*WORK ORDER*: Only one stretch of the records below should be repeated. It starts with the line containing "Definition Keymax : Z := Maxent." and goes on through the line containing "Record Kvp := mkKvp", exactly as written.

Top of DATA FOR THIS TASK

(* ===== verification/Data.v ===== *)
(** * Shared data and constants of src/dat.h

    Keys and values are byte lists: the [nk]/[nv] fields of the C structs
    are the lengths of the lists [k] and [v]. *)
From S2P Require Import Prelude CInt.

(** ** Format constants *)

Definition KiB : Z := 1024.
Definition Lgblk : Z := 14.
Definition Blksz : Z := Z.shiftl 1 Lgblk.
Definition Maxent : Z := 256.
Definition Keymax : Z := Maxent.
Definition Inlmax : Z := 512.
Definition Ptrsz : Z := 24.
Definition Offksz : Z := 17.
Definition Snapsz : Z := 9.
Definition Dlksz : Z := 1 + 8 + 8.
Definition Dlvsz : Z := Ptrsz + Ptrsz.
Definition Dlkvpsz : Z := Dlksz + Dlvsz.
Definition Treesz : Z := 4 + 4 + 4 + 4 + 8 + 8 + 8 + 8 + Ptrsz.
Definition Kvmax : Z := Keymax + Inlmax.
Definition Kpmax : Z := Keymax + Ptrsz.
Definition Arenasz : Z := 8 + 8 + 8 + 8.
Definition Pivhdsz : Z := 10.
Definition Leafhdsz : Z := 6.
Definition Loghdsz : Z := 2 + 2 + 8 + Ptrsz.
Definition Bufspc : Z := (Blksz - Pivhdsz) / 2.
Definition Pivspc : Z := Blksz - Pivhdsz - Bufspc.
Definition Logspc : Z := Blksz - Loghdsz.
Definition Logslop : Z := 16 + 16 + 8.
Definition Leafspc : Z := Blksz - Leafhdsz.
Definition Msgmax : Z := 1 + Z.max Kvmax Kpmax.

(** Key tags *)
Definition Kdat : Z := 0.
Definition Kent : Z := 1.
Definition Kup : Z := 2.
Definition Klabel : Z := 3.
Definition Ksnap : Z := 4.
Definition Kdlist : Z := 5.

(** Label flags *)
Definition Lmut : Z := 1.
Definition Lauto : Z := 2.
Definition Ltsnap : Z := 4.

(** Block types *)
Definition Tdat : Z := 0.
Definition Tpivot : Z := 1.
Definition Tleaf : Z := 2.
Definition Tlog : Z := 3.
Definition Tdlist : Z := 4.
Definition Tarena : Z := 5.
Definition Tsuper : Z := 0x6765.

(** Flags of [getblk] *)
Definition GBraw : Z := 1.
Definition GBwrite : Z := 2.
Definition GBnochk : Z := 4.
Definition GBsoftchk : Z := 8.

(** Message operations *)
Definition Onop : Z := 0.
Definition Oinsert : Z := 1.
Definition Odelete : Z := 2.
Definition Oclearb : Z := 3.
Definition Oclobber : Z := 4.
Definition Owstat : Z := 5.
Definition Orelink : Z := 6.
Definition Oreprev : Z := 7.
Definition Nmsgtype : Z := 8.

(** Wstat flags *)
Definition Owsize : Z := 1.
Definition Owmode : Z := 2.
Definition Owmtime : Z := 4.
Definition Owatime : Z := 8.
Definition Owuid : Z := 16.
Definition Owgid : Z := 32.
Definition Owmuid : Z := 64.

(** Allocation log operations *)
Definition LogNop : Z := 0.
Definition LogAlloc1 : Z := 1.
Definition LogFree1 : Z := 2.
Definition LogSync : Z := 3.
Definition LogAlloc : Z := 4.
Definition LogFree : Z := 5.
Definition Log2wide : Z := LogAlloc.

(** ** Records *)

Record Bptr := mkBptr { bp_addr : Z; bp_hash : Z; bp_gen : Z }.

Record Kvp := mkKvp { kv_k : list Z; kv_v : list Z }.

Record Msg := mkMsg { m_op : Z; m_k : list Z; m_v : list Z }.

Definition kv_of_msg (m : Msg) : Kvp := mkKvp (m_k m) (m_v m).

#[export] Instance Bptr_eq_dec : EqDecision Bptr.
Proof. solve_decision. Defined.
#[export] Instance Kvp_eq_dec : EqDecision Kvp.
Proof. solve_decision. Defined.
#[export] Instance Msg_eq_dec : EqDecision Msg.
Proof. solve_decision. Defined.

Record Qid := mkQid { q_path : Z; q_vers : Z; q_type : Z }.

(** [Xdir]; the name is the byte string without its terminator. *)
Record Xdir := mkXdir {
  d_flag : Z;
  d_qid : Qid;
  d_mode : Z;
  d_atime : Z;
  d_mtime : Z;
  d_length : Z;
  d_uid : Z;
  d_gid : Z;
  d_muid : Z;
  d_name : list Z }.

(** [Tree]: the fields used by the modelled code; [t_snap] is the test
    [t == &fs->snap]. *)
Record Tree := mkTree {
  t_snap : bool;
  t_memref : Z;
  t_memgen : Z;
  t_dirty : Z;
  t_nref : Z;
  t_nlbl : Z;
  t_ht : Z;
  t_flag : Z;
  t_bp : Bptr;
  t_gen : Z;
  t_pred : Z;
  t_succ : Z;
  t_base : Z }.

(** [-1] in the unsigned [hash], and [Zb]. *)
Definition nohash : Z := 2 ^ 64 - 1.
Definition Zb : Bptr := mkBptr (-1) nohash (-1).

(** A buffer of zeros. *)
Definition zbuf : list Z := replicate (Z.to_nat Blksz) 0.

Lemma zlen_zbuf : zlen zbuf = Blksz.
Proof. unfold zbuf. by rewrite zlen_replicate, Z2Nat.id. Qed.

(** An empty tree, for examples. *)
Definition tree0 : Tree := mkTree false 0 0 0 1 1 1 0 (mkBptr 0 0 0) 0 0 0 0.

Bottom of DATA FOR THIS TASK

*OUTPUT OF THE EXERCISE*:
Definition Keymax : Z := Maxent.
Definition Inlmax : Z := 512.
Definition Ptrsz : Z := 24.
Definition Offksz : Z := 17.
Definition Snapsz : Z := 9.
Definition Dlksz : Z := 1 + 8 + 8.
Definition Dlvsz : Z := Ptrsz + Ptrsz.
Definition Dlkvpsz : Z := Dlksz + Dlvsz.
Definition Treesz : Z := 4 + 4 + 4 + 4 + 8 + 8 + 8 + 8 + Ptrsz.
Definition Kvmax : Z := Keymax + Inlmax.
Definition Kpmax : Z := Keymax + Ptrsz.
Definition Arenasz : Z := 8 + 8 + 8 + 8.
Definition Pivhdsz : Z := 10.
Definition Leafhdsz : Z := 6.
Definition Loghdsz : Z := 2 + 2 + 8 + Ptrsz.
Definition Bufspc : Z := (Blksz - Pivhdsz) / 2.
Definition Pivspc : Z := Blksz - Pivhdsz - Bufspc.
Definition Logspc : Z := Blksz - Loghdsz.
Definition Logslop : Z := 16 + 16 + 8.
Definition Leafspc : Z := Blksz - Leafhdsz.
Definition Msgmax : Z := 1 + Z.max Kvmax Kpmax.

(** Key tags *)
Definition Kdat : Z := 0.
Definition Kent : Z := 1.
Definition Kup : Z := 2.
Definition Klabel : Z := 3.
Definition Ksnap : Z := 4.
Definition Kdlist : Z := 5.

(** Label flags *)
Definition Lmut : Z := 1.
Definition Lauto : Z := 2.
Definition Ltsnap : Z := 4.

(** Block types *)
Definition Tdat : Z := 0.
Definition Tpivot : Z := 1.
Definition Tleaf : Z := 2.
Definition Tlog : Z := 3.
Definition Tdlist : Z := 4.
Definition Tarena : Z := 5.
Definition Tsuper : Z := 0x6765.

(** Flags of [getblk] *)
Definition GBraw : Z := 1.
Definition GBwrite : Z := 2.
Definition GBnochk : Z := 4.
Definition GBsoftchk : Z := 8.

(** Message operations *)
Definition Onop : Z := 0.
Definition Oinsert : Z := 1.
Definition Odelete : Z := 2.
Definition Oclearb : Z := 3.
Definition Oclobber : Z := 4.
Definition Owstat : Z := 5.
Definition Orelink : Z := 6.
Definition Oreprev : Z := 7.
Definition Nmsgtype : Z := 8.

(** Wstat flags *)
Definition Owsize : Z := 1.
Definition Owmode : Z := 2.
Definition Owmtime : Z := 4.
Definition Owatime : Z := 8.
Definition Owuid : Z := 16.
Definition Owgid : Z := 32.
Definition Owmuid : Z := 64.

(** Allocation log operations *)
Definition LogNop : Z := 0.
Definition LogAlloc1 : Z := 1.
Definition LogFree1 : Z := 2.
Definition LogSync : Z := 3.
Definition LogAlloc : Z := 4.
Definition LogFree : Z := 5.
Definition Log2wide : Z := LogAlloc.

(** ** Records *)

Record Bptr := mkBptr { bp_addr : Z; bp_hash : Z; bp_gen : Z }.

Record Kvp := mkKvp { kv_k : list Z; kv_v : list Z }.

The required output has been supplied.